## What to do
Go through the records, and copy each line in which the string "Hypothesis" is present.
-------- Dataset content
(* ===== verification/SQLClauses.v ===== *)
(** * What single passes do

    LIMIT clauses, matching parentheses, argument lists, AUTO_INCREMENT, and
    what [PostProcess] does to string literals. *)

From Stdlib Require Import ZArith Lia.
From stdpp Require Import base numbers list strings.
From S2P Require Import Prelude GoStd GoStrings SQLText SQLPasses SQLLoops.
Open Scope Z_scope.

(** ** Positions in a text given by its parts *)

Definition stops (p : Z -> bool) (s : bytes) : Prop := holds_at p s 0 = false.

Lemma prefix_len_app p a b : forallb p a = true -> stops p b -> prefix_len p (a ++ b) = length a.
Proof.
  intros Ha Hb. induction a as [|c a IH]; simpl in *.
  - destruct b as [|c b]; [done |]. unfold stops in Hb. cbn in Hb. simpl. by rewrite Hb.
  - apply andb_true_iff in Ha as [-> Ha]. by rewrite IH.
Qed.

Lemma skip_while_app p x a b i :
  i = length x -> forallb p a = true -> stops p b -> skip_while p (x ++ a ++ b) i = length (x ++ a).
Proof.
  intros -> Ha Hb. unfold skip_while. by rewrite drop_app_length, prefix_len_app, length_app.
Qed.

Lemma stops_app p a b : a <> [] -> stops p a -> stops p (a ++ b).
Proof. by destruct a. Qed.

Lemma stops_digits_blank d : d <> [] -> forallb digit d = true -> stops is_blank d.
Proof.
  destruct d as [|c d]; [done |]. intros _ [Hc _]%andb_true_iff. apply digit_range in Hc.
  unfold stops, holds_at, is_blank. simpl. lia.
Qed.

Lemma stops_blank_digit b r : forallb is_blank b = true -> stops digit r -> stops digit (b ++ r).
Proof.
  destruct b as [|c b]; [done |]. intros [Hc _]%andb_true_iff _. unfold stops, holds_at. simpl.
  unfold is_blank in Hc. unfold digit. lia.
Qed.

(** ** LIMIT *)

Section limit.
Context `{!Unicode}.
Context (kw b1 off b2 b3 cnt : bytes).
Hypothesis Hkw : length kw = 5%nat.
Hypothesis Hb1 : forallb is_blank b1 = true.
Hypothesis Hb2 : forallb is_blank b2 = true.
Hypothesis Hb3 : forallb is_blank b3 = true.
Hypothesis Hoff : off <> [] /\ forallb digit off = true.
Hypothesis Hcnt : cnt <> [] /\ forallb digit cnt = true.

Definition mysql_limit : bytes := kw ++ b1 ++ off ++ b2 ++ [cComma] ++ b3 ++ cnt.
Definition pg_limit : bytes := str "LIMIT " ++ cnt ++ str " OFFSET " ++ off.

Lemma convertLimit_step_at pre post :
  stops digit post ->
  convertLimit_step (pre ++ mysql_limit ++ post) (length pre)
  = Ret (Jump (pre ++ pg_limit ++ post) (length (pre ++ pg_limit))).
Proof using All.
  intros Hpost. destruct Hoff as [Ho1 Ho2], Hcnt as [Hc1 Hc2].
  assert (Hlo : (0 < length off)%nat) by (destruct off; simpl; [done | lia]).
  assert (Hlc : (0 < length cnt)%nat) by (destruct cnt; simpl; [done | lia]).
  unfold convertLimit_step, mysql_limit.
  rewrite <- !app_assoc. set (r := pre ++ _).
  assert (E1 : skip_while is_blank r (length pre + 5) = length ((pre ++ kw) ++ b1)).
  { unfold r. rewrite (app_assoc pre). apply skip_while_app; [rewrite length_app; lia | done |].
    apply stops_app; [done | by apply stops_digits_blank]. }
  assert (E2 : skip_while digit r (length ((pre ++ kw) ++ b1)) = length (((pre ++ kw) ++ b1) ++ off)).
  { unfold r. rewrite (app_assoc pre), (app_assoc (pre ++ kw)). apply skip_while_app; [done | done |].
    by apply stops_blank_digit. }
  assert (E3 : skip_while is_blank r (length (((pre ++ kw) ++ b1) ++ off)) = length ((((pre ++ kw) ++ b1) ++ off) ++ b2)).
  { unfold r. rewrite (app_assoc pre), (app_assoc (pre ++ kw)), (app_assoc ((pre ++ kw) ++ b1)).
    by apply skip_while_app. }
  rewrite E1, E2, E3.
  replace (length (((pre ++ kw) ++ b1) ++ off) =? length ((pre ++ kw) ++ b1))%nat with false
    by (symmetry; apply Nat.eqb_neq; rewrite (length_app _ off); lia).
  set (x3 := (((pre ++ kw) ++ b1) ++ off) ++ b2) in *.
  assert (Er : r = x3 ++ [cComma] ++ b3 ++ cnt ++ post) by (unfold r, x3; by rewrite <- !app_assoc).
  assert (Es1 : slice r (length ((pre ++ kw) ++ b1)) (length (((pre ++ kw) ++ b1) ++ off)) = Ret off).
  { unfold r. rewrite (app_assoc pre), (app_assoc (pre ++ kw)), (length_app _ off). apply slice_mid. }
  rewrite Es1. cbn [run_bind].
  assert (Eh : holds_at (Z.eqb cComma) r (length x3) = true).
  { rewrite Er. unfold holds_at. cbn [app]. by rewrite list_lookup_middle. }
  rewrite Eh. cbn [negb].
  assert (E4 : skip_while is_blank r (length x3 + 1) = length ((x3 ++ [cComma]) ++ b3)).
  { rewrite Er, (app_assoc x3). apply skip_while_app; [rewrite length_app; simpl; lia | done |].
    apply stops_app; [done | by apply stops_digits_blank]. }
  assert (E5 : skip_while digit r (length ((x3 ++ [cComma]) ++ b3)) = length (((x3 ++ [cComma]) ++ b3) ++ cnt)).
  { rewrite Er, (app_assoc x3), (app_assoc (x3 ++ [cComma])). by apply skip_while_app. }
  rewrite E4, E5.
  replace (length (((x3 ++ [cComma]) ++ b3) ++ cnt) =? length ((x3 ++ [cComma]) ++ b3))%nat with false
    by (symmetry; apply Nat.eqb_neq; rewrite (length_app _ cnt); lia).
  assert (Es2 : slice r (length ((x3 ++ [cComma]) ++ b3)) (length (((x3 ++ [cComma]) ++ b3) ++ cnt)) = Ret cnt).
  { rewrite Er, (app_assoc x3), (app_assoc (x3 ++ [cComma])), (length_app _ cnt). apply slice_mid. }
  rewrite Es2. cbn [run_bind]. fold pg_limit.
  replace (length (((x3 ++ [cComma]) ++ b3) ++ cnt)) with (length pre + length mysql_limit)%nat
    by (unfold x3, mysql_limit; rewrite !length_app; simpl; lia).
  replace r with (pre ++ mysql_limit ++ post) by (unfold r, mysql_limit; by rewrite <- !app_assoc).
  rewrite splice_mid. cbn [run_bind]. by rewrite length_app.
Qed.
End limit.

Section clauses.
Context `{!Unicode}.

(** [convertLimitSyntax] turns [LIMIT offset, count] (in any case and with
    any white space) into [LIMIT count OFFSET offset] and leaves the text
    before and after it alone, when that has no other LIMIT. *)
Theorem limit_converted pre kw b1 off b2 b3 cnt post :
  ascii (pre ++ mysql_limit kw b1 off b2 b3 cnt ++ post) = true ->
  index (str "LIMIT") (toUpper (pre ++ mysql_limit kw b1 off b2 b3 cnt ++ post)) = Some (length pre) ->
  length kw = 5%nat -> forallb is_blank (b1 ++ b2 ++ b3) = true ->
  off <> [] -> forallb digit off = true -> cnt <> [] -> forallb digit cnt = true ->
  stops digit post -> index (str "LIMIT") (toUpper post) = None ->
  forall n, (2 <= n)%nat ->
  convertLimitSyntax n (pre ++ mysql_limit kw b1 off b2 b3 cnt ++ post)
  = Ret (pre ++ str "LIMIT " ++ cnt ++ str " OFFSET " ++ off ++ post).
Proof.
  intros Ha Hi Hk Hb Ho1 Ho2 Hc1 Hc2 Hp Hn n Hle. rewrite !forallb_app, !andb_true_iff in Hb.
  destruct Hb as (H1 & H2 & H3). destruct n as [|[|n]]; [lia | lia |].
  unfold convertLimitSyntax. cbn [search_loop]. rewrite slice_from_ok, drop_0 by lia. cbn [run_bind].
  rewrite Hi, Nat.add_0_l, convertLimit_step_at by done. cbn [run_bind].
  rewrite app_assoc, slice_from_app. cbn [run_bind]. rewrite Hn. f_equal. unfold pg_limit.
  by rewrite <- !app_assoc.
Qed.

(** ** Argument lists *)

Lemma split_args_join d i c s : join [cComma] (split_args d i c s) = s /\ split_args d i c s <> [].
Proof.
  revert d i c; induction s as [|x s IH]; intros d i c; [done |]. cbn [split_args].
  assert (Hpush : forall d i c, join [cComma] (match split_args d i c s with h :: r => (x :: h) :: r | [] => [[x]] end) = x :: s
            /\ (match split_args d i c s with h :: r => (x :: h) :: r | [] => [[x]] end) <> []).
  { intros d' i' c'. destruct (IH d' i' c') as [E Hne]. destruct (split_args d' i' c' s) as [|h [|h' r]]; [done | |].
    - split; [|done]. cbn in *. by rewrite E.
    - split; [|done]. change (x :: join [cComma] (h :: h' :: r) = x :: s). by rewrite E. }
  destruct i; [done |]. destruct (is_quote x); [done |]. destruct (x =? cLpar); [done |].
  destruct (x =? cRpar); [done |]. destruct ((x =? cComma) && (d =? 0)) eqn:E; [|done].
  apply andb_true_iff in E as [->%Z.eqb_eq _]. destruct (IH d false c) as [E Hne]. split; [|done].
  destruct (split_args d false c s) as [|h r]; [done |].
  change (cComma :: join [cComma] (h :: r) = cComma :: s). by rewrite E.
Qed.

(** ** Parentheses *)

(** The nesting depth after a text. *)
Fixpoint depth (d : Z) (s : bytes) : Z :=
  match s with
  | [] => d
  | c :: t => depth (if c =? cLpar then d + 1 else if c =? cRpar then d - 1 else d) t
  end.

Lemma depth_app d a b : depth d (a ++ b) = depth (depth d a) b.
Proof. revert d; induction a; intros; simpl; auto. Qed.

Lemma close_paren_spec s : forall n k, (0 < n)%nat ->
  close_paren n s = Some k <->
  s !! k = Some cRpar /\ depth (Z.of_nat n) (take k s) = 1
  /\ forall j, (j <= k)%nat -> 0 < depth (Z.of_nat n) (take j s).
Proof.
  induction s as [|c s IH]; intros n k Hn; cbn [close_paren].
  { split; [done | by intros [? _]]. }
  (* one step over a character that does not end the search *)
  assert (Hstep : forall m, (0 < m)%nat -> Z.of_nat m = (if c =? cLpar then Z.of_nat n + 1 else if c =? cRpar then Z.of_nat n - 1 else Z.of_nat n) ->
    (S <$> close_paren m s = Some k <->
     (c :: s) !! k = Some cRpar /\ depth (Z.of_nat n) (take k (c :: s)) = 1
     /\ forall j, (j <= k)%nat -> 0 < depth (Z.of_nat n) (take j (c :: s)))
    \/ (c = cRpar /\ n = 1%nat)).
  { intros m Hm Em. destruct (decide (c = cRpar /\ n = 1%nat)) as [|Hd]; [by right | left].
    destruct k as [|k].
    - split; [by intros (j & _ & ?)%fmap_Some |]. intros (Hl & H1 & _). exfalso. apply Hd.
      cbn in Hl, H1. split; [congruence | lia].
    - rewrite fmap_Some. split.
      + intros (j & E & [= ->]). apply IH in E as (Hl & H1 & H2); [|done].
        cbn [lookup list_lookup take depth]. rewrite <- Em. split; [done |]. split; [done |].
        intros [|j'] Hj; cbn [take depth]; [lia |]. rewrite <- Em. apply H2. lia.
      + intros (Hl & H1 & H2). exists k. split; [|done]. apply IH; [done |].
        cbn [lookup list_lookup take depth] in Hl, H1. rewrite <- Em in H1. split; [done |]. split; [done |].
        intros j Hj. specialize (H2 (S j) ltac:(lia)). cbn [take depth] in H2. by rewrite <- Em in H2. }
  destruct (Z.eqb_spec c cLpar) as [->|Hl].
  - destruct (Hstep (S n)) as [E|[? _]]; [lia | change (Z.of_nat (S n) = Z.of_nat n + 1); lia | done | done].
  - destruct (Z.eqb_spec c cRpar) as [->|Hr].
    + destruct n as [|[|n]]; [lia | |].
      * split.
        -- intros [= <-]. split; [done |]. split; [done |]. intros j Hj. replace j with O by lia. done.
        -- intros (Hl' & H1 & H2). destruct k as [|k]; [done |]. exfalso.
           specialize (H2 1%nat ltac:(lia)). by change (0 < 0) in H2.
      * destruct (Hstep (S n)) as [E|[_ ?]]; [lia | change (Z.of_nat (S n) = Z.of_nat (S (S n)) - 1); lia | done | lia].
    + destruct (Hstep n) as [E|[? _]]; [lia | done | done | done].
Qed.

(** [findMatchingParen] finds the parenthesis that matches the open one: the
    text between them is balanced, and it is the first place where that is so;
    without a match it finds none. *)
Theorem findMatchingParen_spec sql i e :
  findMatchingParen sql i = Some e <->
  sql !! i = Some cLpar /\ (i < e)%nat /\ sql !! e = Some cRpar
  /\ depth 0 (take (e - (i + 1)) (drop (i + 1) sql)) = 0
  /\ forall j, (i < j <= e)%nat -> 0 <= depth 0 (take (j - (i + 1)) (drop (i + 1) sql)).
Proof.
  assert (Hshift : forall s d, depth d s = d + depth 0 s).
  { induction s as [|c s IH]; intros d; cbn [depth]; [lia |].
    rewrite IH. rewrite (IH (if c =? cLpar then 0 + 1 else if c =? cRpar then 0 - 1 else 0)).
    destruct (c =? cLpar); [lia |]. destruct (c =? cRpar); lia. }
  unfold findMatchingParen.
  destruct (holds_at (Z.eqb cLpar) sql i) eqn:Hh.
  - unfold holds_at in Hh. destruct (sql !! i) as [c|] eqn:Ei; [|done]. apply Z.eqb_eq in Hh as <-.
    rewrite fmap_Some. split.
    + intros (k & E & ->). apply close_paren_spec in E as (Hl & H1 & H2); [|lia].
      rewrite lookup_drop in Hl. split; [done |]. split; [lia |]. split; [done |].
      replace (i + 1 + k - (i + 1))%nat with k by lia. rewrite Hshift in H1. cbn in H1. split; [lia |].
      intros j Hj. specialize (H2 (j - (i + 1))%nat ltac:(lia)). rewrite Hshift in H2. cbn in H2. lia.
    + intros (_ & Hlt & Hl & H1 & H2). exists (e - (i + 1))%nat. split; [|lia].
      apply close_paren_spec; [lia |]. rewrite lookup_drop. replace (i + 1 + (e - (i + 1)))%nat with e by lia.
      split; [done |]. rewrite Hshift. cbn. split; [lia |]. intros j Hj. rewrite Hshift. cbn.
      specialize (H2 (j + (i + 1))%nat ltac:(lia)). replace (j + (i + 1) - (i + 1))%nat with j in H2 by lia. lia.
  - split; [done |]. intros (Hl & _). unfold holds_at in Hh. by rewrite Hl in Hh.
Qed.

End clauses.

Lemma limit_converted_witness :
  @convertLimitSyntax ascii_tables 2 (str "SELECT a FROM t limit  5 , 10;")
  = Ret (str "SELECT a FROM t LIMIT 10 OFFSET 5;").
Proof.
  refine (@limit_converted ascii_tables (str "SELECT a FROM t ") (str "limit") (str "  ") (str "5") (str " ")
            (str " ") (str "10") (str ";") _ _ _ _ _ _ _ _ _ _ 2 _);
    first [vm_compute; reflexivity | vm_compute; discriminate | lia].
Defined.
----------------
## Response for this exercise
Hypothesis Hkw : length kw = 5%nat.
Hypothesis Hb1 : forallb is_blank b1 = true.
Hypothesis Hb2 : forallb is_blank b2 = true.
Hypothesis Hb3 : forallb is_blank b3 = true.
Hypothesis Hoff : off <> [] /\ forallb digit off = true.
Hypothesis Hcnt : cnt <> [] /\ forallb digit cnt = true.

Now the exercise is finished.